After the interval came Rachmaninoff’s Symphony, written in his villa in Lucerne, but premiered and then recorded by him in Philadelphia twenty years after his emigration from Russia. The score was against the torrent of the times but ironically even sympathetic friends like Medtner expressed fears that it represented a conversion to ‘modernism’. The latter was a trend in reaction to which Rachmaninoff said: ‘I feel like a ghost wandering in a world grown alien. I cannot cast out the old way of writing, and I cannot acquire the new. The new kind of music seems to come, not from the heart, but from the head. Its composers think rather than feel.’
Rachmaninoff had lived to experience the winter of opinion, and this afflicted his compositions. A thaw and eventually a flood was to come but not until the second half of the last century. True, there were stranded islands of appreciation in the 1950s. Golovanov’s recording of the Second Symphony in 1945, two years after the composer’s death, was one such. For the most part, Grove V’s lukewarmth or worse prevailed as an artistic norm: the music was considered just too sentimental, too slushy. I seem to remember one piece of musical invective that came out when Rachmaninoff’s Third Symphony was premiered. It was something along the lines that the composer was still throwing the same grand costume balls but that the guests had long since forsaken the festivities (that may have been Olin Downes). Things changed from the 1960s onwards. There was first a trickle (including Kondrashin’s early 1960s Moscow Symphonic Dances) then a sustained flood from the likes of Previn, Sanderling, Boult, Paray, Kletzki and others. It was not that long ago that the Bridgewater Hall resounded to James Feddeck and the BBCPO in the Second Symphony.
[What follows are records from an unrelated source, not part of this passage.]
(* ===== verification/RecipeLexerSafety.v ===== *)
(** * The recipe lexer: what its tokens are

    Every source text is tokenized or refused within the fuel; the tokens are the text,
    in order, less blanks and comments; INDENT and DEDENT are balanced. *)
From S2P Require Import Prelude GoStrings GoLoop RecipeLexer.

Local Open Scope nat_scope.

(** ** Blanks and lines *)
Definition is_newline (a : ascii) : bool := (rune a =? newline)%Z.

(** Reads blanks and comments; the state is whether a comment is open. *)
Fixpoint gap (comment : bool) (s : string) : option bool :=
  match s with
  | EmptyString => Some comment
  | String a s =>
    if comment then gap (negb (is_newline a)) s
    else if is_newline a || isSpace (rune a) then gap false s
    else if (rune a =? rune "#")%Z then gap true s else None
  end.

Fixpoint newlines (s : string) : Z :=
  match s with EmptyString => 0%Z | String a s => (Z.b2z (is_newline a) + newlines s)%Z end.

Lemma gap_app c s t : gap c (s +:+ t) = gap c s ≫= λ c', gap c' t.
Proof.
  revert c; induction s as [|a s IH]; intros c; [done|]. rewrite str_app_cons. cbn [gap].
  repeat case_match; done || apply IH.
Qed.

Lemma newlines_app s t : newlines (s +:+ t) = (newlines s + newlines t)%Z.
Proof. induction s as [|a s IH]; [done|]. rewrite str_app_cons. cbn [newlines]. lia. Qed.

Lemma newlines_nonneg s : (0 <= newlines s)%Z.
Proof. induction s as [|a s IH]; cbn [newlines]; [done|]. destruct (is_newline a); cbn; lia. Qed.

Lemma gap_comment s : newlines s = 0%Z → gap true s = Some true.
Proof.
  induction s as [|a s IH]; [done|]. cbn [newlines gap].
  pose proof (newlines_nonneg s). destruct (is_newline a); cbn; [lia|auto].
Qed.

(** ** Layout *)
Definition visible (t : Token) : bool :=
  negb (bool_decide (tok_Kind t ∈ [TokenEOF; TokenIndent; TokenDedent])).

(** The depth of blocks after some tokens: INDENT opens one, two spaces deeper than the
    last; DEDENT closes one. *)
Fixpoint blocks (d : nat) (ts : list Token) : option nat :=
  match ts with
  | [] => Some d
  | t :: ts =>
    match tok_Kind t with
    | TokenIndent => if bool_decide (Lexeme t = repeat_space (2 * S d)) then blocks (S d) ts else None
    | TokenDedent => match d with O => None | S d => blocks d ts end
    | _ => blocks d ts
    end
  end.

Lemma blocks_app d ts us : blocks d (ts ++ us) = blocks d ts ≫= λ e, blocks e us.
Proof.
  revert d; induction ts as [|t ts IH]; intros d; [done|]. cbn.
  repeat case_match; done || apply IH.
Qed.

(** The indentation stack of [k] open blocks. *)
Fixpoint stairs (k : nat) : list Z :=
  match k with O => [0%Z] | S j => (2 * Z.of_nat k)%Z :: stairs j end.

Lemma stairs_hd k : hd 0%Z (stairs k) = (2 * Z.of_nat k)%Z.
Proof. by destruct k. Qed.

Lemma stairs_length k : length (stairs k) = S k.
Proof. induction k as [|k IH]; cbn; auto. Qed.

(** ** Token shapes *)
Fixpoint all_bytes (p : Z → bool) (s : string) : bool :=
  match s with EmptyString => true | String a s => p (rune a) && all_bytes p s end.

Lemma all_bytes_app p s t : all_bytes p (s +:+ t) = all_bytes p s && all_bytes p t.
Proof. induction s as [|a s IH]; [done|]. rewrite str_app_cons. cbn [all_bytes]. by rewrite IH, andb_assoc. Qed.

Definition ident_shape (s : string) : bool :=
  match s with String a _ => isIdentStart (rune a) && all_bytes isIdentPart s | _ => false end.
Definition number_shape (s : string) : bool :=
  match s with
  | String a _ => isDigit (rune a) && all_bytes (λ r, isDigit r || (r =? rune ".")%Z || (r =? rune "%")%Z) s
  | _ => false
  end.
Definition string_shape (s : string) : bool :=
  has_prefix dquote s && has_suffix dquote s && (2 <=? String.length s).
Definition punct_shape (s : string) : bool :=
  bool_decide (s = "->") ||
  match s with String a EmptyString => isPunctuation (rune a) | _ => false end.
(* ===== verification/RecipeAst.v ===== *)
(** * Recipe syntax trees

    The source-level tree of the recipe language (named/euclo/thoughtrecipes/ast.go) and
    the source ranges of its nodes.  An interface that may be [nil] is an option: the
    parser accepts a missing value expression. *)
From S2P Require Import Prelude GoStrings GoLoop RecipeLexer.

Local Open Scope Z_scope.

(** ** Positions *)
Record SourceLocation := { sl_File : string; sl_Line : Z; sl_Column : Z }.
Record SourceSpan := { Start : SourceLocation; End : SourceLocation }.

Definition NewSpan (file : string) (startLine startColumn endLine endColumn : Z) : SourceSpan :=
  {| Start := {| sl_File := file; sl_Line := startLine; sl_Column := startColumn |};
     End := {| sl_File := file; sl_Line := endLine; sl_Column := endColumn |} |}.

Definition zero_span : SourceSpan := NewSpan EmptyString 0 0 0 0.
Definition zero_token : Token :=
  {| tok_Kind := TokenIllegal; Lexeme := EmptyString; tok_File := EmptyString; tok_Line := 0; tok_Column := 0 |}.

Definition spanFromToken (tok : Token) : SourceSpan :=
  let endCol := tok_Column tok + RuneCountInString (Lexeme tok) in
  let endCol := if tok_Column tok <? endCol then endCol - 1 else endCol in
  NewSpan (tok_File tok) (tok_Line tok) (tok_Column tok) (tok_Line tok) endCol.

Definition spanFromTokens (start last : Token) : SourceSpan :=
  NewSpan (tok_File start) (tok_Line start) (tok_Column start) (tok_Line last)
    (tok_Column last + Z.max 0 (RuneCountInString (Lexeme last) - 1)).

Definition tokenFromSpan (span : SourceSpan) : Token :=
  {| tok_Kind := TokenIllegal; Lexeme := EmptyString; tok_File := sl_File (Start span);
     tok_Line := sl_Line (End span); tok_Column := sl_Column (End span) |}.

(** ** Values *)
Record Identifier := { id_Span : SourceSpan; id_Value : string }.
Record StringLiteral := { str_Span : SourceSpan; str_Raw : string; str_Value : string }.
Record NumberLiteral := { num_Span : SourceSpan; num_Raw : string; num_Value : string }.
Record PathExpr := { path_Span : SourceSpan; path_Raw : string; Parts : list Identifier }.

Inductive ValueExpr :=
| VIdentifier (i : Identifier)
| VString (s : StringLiteral)
| VPath (p : PathExpr)
| VNumber (m : NumberLiteral)
| VList (l : ListLiteral)
with ListLiteral :=
| MkListLiteral (span : SourceSpan) (raw : string) (entries : list (option ValueExpr)).

Definition list_Span (l : ListLiteral) : SourceSpan := let '(MkListLiteral s _ _) := l in s.
Definition list_Raw (l : ListLiteral) : string := let '(MkListLiteral _ r _) := l in r.
Definition Entries (l : ListLiteral) : list (option ValueExpr) := let '(MkListLiteral _ _ e) := l in e.

Definition value_span (v : ValueExpr) : SourceSpan :=
  match v with
  | VIdentifier i => id_Span i | VString s => str_Span s | VPath p => path_Span p
  | VNumber m => num_Span m | VList l => list_Span l
  end.

(** [valueExprRaw]; [nil] has no text. *)
Definition valueExprRaw (v : option ValueExpr) : string :=
  match v with
  | Some (VPath p) => path_Raw p
  | Some (VIdentifier i) => id_Value i
  | Some (VString s) => str_Raw s
  | Some (VNumber m) => num_Raw m
  | Some (VList l) => list_Raw l
  | None => EmptyString
  end.

(** [endToken] of a value: the zero token for [nil]. *)
Definition endTokenValueExpr (v : option ValueExpr) : Token :=
  match v with Some v => tokenFromSpan (value_span v) | None => zero_token end.

(** ** Types *)
Inductive TypeExpr :=
| NamedTypeExpr (span : SourceSpan) (name : PathExpr)
| ListTypeExpr (span : SourceSpan) (elem : TypeExpr)
| OptionalTypeExpr (span : SourceSpan) (elem : TypeExpr)
| MapTypeExpr (span : SourceSpan) (key value : TypeExpr)
| UnionTypeExpr (span : SourceSpan) (options : list TypeExpr).

Definition type_span (t : TypeExpr) : SourceSpan :=
  match t with
  | NamedTypeExpr s _ | ListTypeExpr s _ | OptionalTypeExpr s _ | MapTypeExpr s _ _
  | UnionTypeExpr s _ => s
  end.
Definition endTokenTypeExpr (t : TypeExpr) : Token := tokenFromSpan (type_span t).

(** ** Clauses *)
Record PredicateExpr := {
  pred_Span : SourceSpan; pred_Raw : string; pred_Kind : string; Subject : PathExpr;
  Operator : string; pred_Value : option ValueExpr
}.
Definition zero_path : PathExpr := {| path_Span := zero_span; path_Raw := EmptyString; Parts := [] |}.
Definition zero_predicate : PredicateExpr :=
  {| pred_Span := zero_span; pred_Raw := EmptyString; pred_Kind := EmptyString; Subject := zero_path;
     Operator := EmptyString; pred_Value := None |}.
Definition zero_string : StringLiteral := {| str_Span := zero_span; str_Raw := EmptyString; str_Value := EmptyString |}.

Record EpistemicExpr := { ep_Span : SourceSpan; ep_Value : string }.
Record CaptureBinding := {
  cb_Span : SourceSpan; cb_Source : option ValueExpr; Annotation : option TypeExpr;
  Epistemics : option EpistemicExpr; Destination : PathExpr; Forwarding : bool
}.
Record CaptureBlock := { cap_Span : SourceSpan; Inline : bool; Bindings : list CaptureBinding }.
Record PromptRef := { ref_Span : SourceSpan; ref_Name : Identifier; ResolvedID : string }.
Record ToolInvokePolicyDecl := {
  tip_Span : SourceSpan; ToolNames : ListLiteral; ResolvedToolNames : list string; tip_Raw : string
}.

Inductive AskItem :=
| QuestionClause (span : SourceSpan) (text : StringLiteral) (promptID : option PromptRef)
| ChoicesListClause (span : SourceSpan) (raw : string) (items : list (option ValueExpr))
| ChoicesReferenceClause (span : SourceSpan) (source : option ValueExpr)
| AskCapture (c : CaptureBlock).

Inductive ExecutionItem :=
| ToolPolicy (d : ToolInvokePolicyDecl)
| RunDecl (span : SourceSpan) (agent : Identifier) (items : list ExecutionItem)
| DelegateDecl (span : SourceSpan) (agent : Identifier) (items : list ExecutionItem)
| RouteDecl (span : SourceSpan) (branches : list RouteBranch)
| AskDecl (span : SourceSpan) (items : list AskItem)
| PipelineDecl (span : SourceSpan) (stages : list PipelineStage)
| FromClause (span : SourceSpan) (source : option ValueExpr)
| GoalClause (span : SourceSpan) (text : StringLiteral) (promptID : option PromptRef)
| StreamClause (span : SourceSpan) (query : StringLiteral) (maxTokens : option NumberLiteral)
    (mode raw : string)
| DirectiveClause (span : SourceSpan) (name : Identifier) (arguments : list (option ValueExpr))
    (predicate : option PredicateExpr) (raw : string)
| DirectiveBlock (span : SourceSpan) (name : Identifier) (arguments : list (option ValueExpr))
    (predicate : option PredicateExpr) (raw : string) (body : list ExecutionItem)
| CapabilityInvocation (span : SourceSpan) (namespace capability : Identifier)
    (target input : option ValueExpr)
| Capture (c : CaptureBlock)
with RouteBranch :=
| MkRouteBranch (span : SourceSpan) (predicate : PredicateExpr) (body : list ExecutionItem) (isElse : bool)
with PipelineStage :=
| MkPipelineStage (span : SourceSpan) (name : Identifier) (body : list ExecutionItem).

(** ** Declarations *)
Record TriggerLine := {
  tl_Span : SourceSpan; Effect : Identifier; tl_Resource : option ValueExpr; tl_Raw : string
}.
Record TriggerAssociationDecl := {
  ta_Span : SourceSpan; ta_Name : Identifier; Values : ListLiteral; ta_Raw : string
}.
Record TriggerDeclaration := {
  td_Span : SourceSpan; td_Policy : Identifier; RouteKind : string; Lines : list TriggerLine;
  ToolPolicies : list ToolInvokePolicyDecl; Associations : list TriggerAssociationDecl
}.
Record TypeField := { tf_Span : SourceSpan; tf_Name : Identifier; tf_Type : TypeExpr }.
Record RecordTypeDefinition := { rt_Span : SourceSpan; Fields : list TypeField }.

Inductive Declaration :=
| ImportDecl (span : SourceSpan) (kind : string) (target : PathExpr) (alias : Identifier)
| TriggerDecl (d : TriggerDeclaration)
| InputDecl (span : SourceSpan) (name : Identifier) (source : option ValueExpr)
| TypeDecl (span : SourceSpan) (name : Identifier) (body : RecordTypeDefinition)
| AgentDecl (span : SourceSpan) (name agentType : Identifier)
| BlockDecl (item : ExecutionItem).

Record Header := { hd_Span : SourceSpan; hd_Name : Identifier; Description : option StringLiteral }.
Record Document := {
  SourcePath : string; doc_Name : string; doc_Header : Header; Declarations : list Declaration
}.

(** ** Text of nodes *)
Definition joinPath (parts : list Identifier) : string := String.concat "." (id_Value <$> parts).

(** [collectRaw]: the non-empty lexemes, separated by spaces. *)
Definition collectRaw (tokens : list Token) : string :=
  String.concat " " (filter (λ s, s ≠ EmptyString) (Lexeme <$> tokens)).

Definition formatListRaw (values : list (option ValueExpr)) : string :=
  match values with
  | [] => "[]"
  | _ => "[" +:+ String.concat ", "
           (filter (λ s, s ≠ EmptyString) ((λ v, trim_space (valueExprRaw v)) <$> values)) +:+ "]"
  end.

(** [joinTokens] of two tokens and a value. *)
Definition joinTokens (t1 t2 : Token) (v : option ValueExpr) : string :=
  String.concat " " (filter (λ s, s ≠ EmptyString) [Lexeme t1; Lexeme t2] ++
    match v with Some _ => [valueExprRaw v] | None => [] end).

(** [unquoteString]: the text between the quotes; escapes are left as they are. *)
Definition unquoteString (raw : string) : string :=
  if (6 <=? String.length raw)%nat && has_prefix triple raw && has_suffix triple raw
  then str_take (String.length raw - 6) (str_drop 3 raw)
  else if (2 <=? String.length raw)%nat && has_prefix dquote raw && has_suffix dquote raw
  then str_take (String.length raw - 2) (str_drop 1 raw)
  else raw.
The three-movement Third Symphony fields a big variegated band – bigger than for the Elgar – and includes harp, celesta, tambourine and xylophone. The orchestration is remarkably lucid, more so than in the concerto which suffers a little from density of texture. The surge and swell of the music was well conjured, chiselled and well defined but not so much that things would become stilted. One feature, among many, that registered with me, in this case probably for the first time, was how the composer ushers in the first and second movements with solo horn and flute(s). The writing introduces one of those Rachmaninoff melodies which rack up, a gentle and almost imperceptible gradient to the heights. The performance wended its studied way, balancing both the broad sweep and the chatter of small phrases. In the finale, allowing for a far from academic fugal section, the composer lets the bridle hang free on an access of feel-good excitable writing. Remarkable pages of flute-led and clarinet-continued effervescence take us to the last blast that seems both uninhibited and superbly calculated.